To address the limitations discussed above and improve the overall system, we recommend several enhancements.

While the KNN classifier performs well for Gausman, exploring other model classes such as logistic regression, decision trees, or ensemble methods could potentially improve performance or provide better computational efficiency. Additionally, incorporating more features from the Statcast data, such as release position or plate location, could help better distinguish between similar pitch types.

To combat the data drift issues observed with Gausman’s sinker usage, we recommend regularly re-training models after each game or series. This would incorporate the most recent data and allow models to adapt to changes in pitch mechanics and pitch mix over time. This approach would also naturally facilitate model development for pitchers new to MLB as they accumulate sufficient historical data. To best manage drift in pitch mixes, in addition to adding new data when re-training, consideration should be given to similarly removing some old data, on a rolling basis. How to best add data, remove data, and re-train models should be explored.

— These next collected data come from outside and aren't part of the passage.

Lemma inv_at_put R W w s xs mem' s' n :
  inv_at R W w → w_segm w = Some s →
  Recl.move_items_from_buff 2 (mem w) s xs = Some (Ret (mem', s', n)) →
  inv_at R W (World mem' (word w) (Some s') (r_segm w)
                (sent w) (pending w ++ take (Z.to_nat n) xs) (got w)).
Proof.
  intros [Hw Hc Hr Hs Hwr Hrd Hct Hg] Hsome Hmv. rewrite Hsome in Hwr. subst W.
  destruct Hc as [[? ?] ?].
  destruct (live_put cap spsc_cap_pos (mem w) s R (sent w) (pending w) _ xs mem' s' n
    ltac:(done) (Z.le_refl _) Hwr Hct Hmv) as [Hs' Hct'].
  by constructor.
Qed.

Lemma inv_at_commit_write R W w s :
  inv_at R W w → w_segm w = Some s →
  inv_at R (W + Z.of_nat (length (pending w)))
    (World (mem w) (update_pos_rmw (advance_write_word cap (Recl.offset_ s)) (word w)).2
       None (r_segm w) (sent w ++ pending w) [] (got w)).
Proof.
  intros [Hw Hc Hr Hs Hwr Hrd Hct Hg] Hsome. rewrite Hsome in Hwr.
  destruct (word_pos _ _ _ Hc Hr) as (Hpwf & Hds & Hfs).
  destruct Hwr as (take & Htk & Hreg & Ho & Hu). rewrite Ho.
  set (u := Z.of_nat (length (pending w))) in *.
  destruct (represents_advance_wp (unpack (word w) cap) R W Hcap Hc Hr u)
    as [Hc' Hr'].
  { rewrite Hfs. lia. }
  pose proof (represents_wf (advance_wp (unpack (word w) cap) u) _ _ Hcap Hc' Hr') as Hwf'.
  unfold update_pos_rmw, rmw, advance_write_word; simpl.
  constructor; simpl; try done.
  - eauto with cantare.
  - rewrite unpack_pack_fits; eauto with cantare.
  - rewrite length_app. lia.
  - destruct (r_segm w); [|done]. destruct Hrd. split; [done|].
    eapply live_segm_grow; [|done]. lia.
  - rewrite app_nil_r. intros i Hi. apply Hct. lia.
  - etrans; [done|]. by apply prefix_app_r.
Qed.

Lemma inv_at_lend_read R W w d start take :
  inv_at R W w → r_segm w = None → demand_wf d →
  try_read_at_word (word w) cap d = Ret (Ok (start, take)) →
  inv_at R W (World (mem w) (word w) (w_segm w)
                (Some (Recl.new (read_pieces cap start take)))
                (sent w) (pending w) (got w)).
Proof.
  intros [Hw Hc Hr Hs Hwr Hrd Hct Hg] Hnone Hd Hgrant.
  destruct (lend_read_grant _ _ _ _ _ _ Hc Hr Hd Hgrant) as [-> Ht].
  pose proof (Z.mod_pos_bound R cap spsc_cap_pos).
  rewrite Hnone in Hrd. constructor; simpl; try done. rewrite Hrd. split; [lia|].
  exists take. simpl. split; [lia|]. split; [|lia].
  apply read_pieces_region; [done|]. destruct Hc. lia.
Qed.

(** What a live read segment yields: the next items sent. *)
Lemma inv_at_take_exact R W w s size :
  inv_at R W w → r_segm w = Some s → 0 ≤ size →
  let n := Z.min (Recl.least_count s) size in
  Recl.move_items_to_buff 2 (mem w) s size =
    Some (Ret (Some (take (Z.to_nat n) (drop (length (got w)) (sent w)),
                     Recl.mk (Recl.pieces s) (Recl.offset_ s + n)))) ∧
  0 ≤ Recl.least_count s ∧
  Z.of_nat (length (got w)) + Recl.least_count s ≤ Z.of_nat (length (sent w)).
Proof.
  intros [Hw Hc Hr Hs Hwr Hrd Hct Hg] Hsome Hsz n. rewrite Hsome in Hrd. subst W.
  destruct Hrd as [HR Hrd], Hc as [[? ?] ?].
  apply (live_take cap spsc_cap_pos (mem w) s R (sent w) (pending w)); try done. lia.
Qed.

Lemma inv_at_take R W w s size xs s' :
  inv_at R W w → r_segm w = Some s → 0 ≤ size →
  Recl.move_items_to_buff 2 (mem w) s size = Some (Ret (Some (xs, s'))) →
  inv_at R W (World (mem w) (word w) (w_segm w) (Some s')
                (sent w) (pending w) (got w ++ xs)).
Proof.
  intros [Hw Hc Hr Hs Hwr Hrd Hct Hg] Hsome Hsz Hmv. rewrite Hsome in Hrd. subst W.
  destruct Hrd as [HR Hrd]. pose proof Hc as [[? ?] ?].
  destruct (live_take_step cap spsc_cap_pos (mem w) s R (sent w) (pending w) (got w) size xs s')
    as [Hs' Hg']; try done; [lia|].
  constructor; simpl; try done. split; [rewrite length_app; lia|done].
Qed.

Rather than always displaying a predicted pitch type, we could use the model to obtain estimated probabilities for each pitch type. These probabilities represent the model’s belief about the likelihood of each possible pitch type given the observed pitch characteristics.

We can define the model’s confidence as the maximum probability among all pitch types for a given prediction. For example, if the model estimates probabilities of 0.85 for a fastball (FF), 0.10 for a split-finger (FS), 0.03 for a sinker (SI), and 0.02 for a slider (SL), the confidence would be 0.85. A high confidence indicates the model strongly believes one pitch type is most likely, while a low confidence suggests uncertainty between multiple pitch types.

In our test data, the highest confidence prediction has a confidence of 1e+00, with estimated probabilities:

• FF: 1.0
• FS: 0.0
• SI: 0.0
• SL: 0.0

In contrast, the lowest confidence prediction has a confidence of only 0.5, with estimated probabilities:

• FF: 0.5
• FS: 0.0
• SI: 0.5
• SL: 0.0

This low-confidence example demonstrates a case where the model cannot clearly distinguish between pitch types based on the available features.

By setting a confidence threshold (for example, 0.60 or 0.70), the system could refrain from displaying a pitch type when the model is uncertain. This would reduce the risk of showing incorrect predictions to viewers and maintain the credibility of the system. The appropriate threshold should be determined based on stakeholder input and the acceptable trade-off between coverage (the percentage of pitches with displayed predictions) and accuracy.

For pitchers with limited (or no) historical data, a league-wide “fallback” model trained on data from all pitchers could be used to provide reasonable predictions. While such a model would likely be less accurate than pitcher-specific models, it would ensure the system can always provide some information to viewers.

To fully implement a production version of this system for broadcast and in-stadium use, significant engineering work remains. The system would require:

• automated re-training (and storage) pipelines
• a monitoring dashboard to track model performance for each pitcher as re-training occurs
• an API (using tools such as FastAPI) for integration with data collection and broadcast services.

If work is to proceed, significant input and collaboration with the data engineering and broadcast teams will be necessary.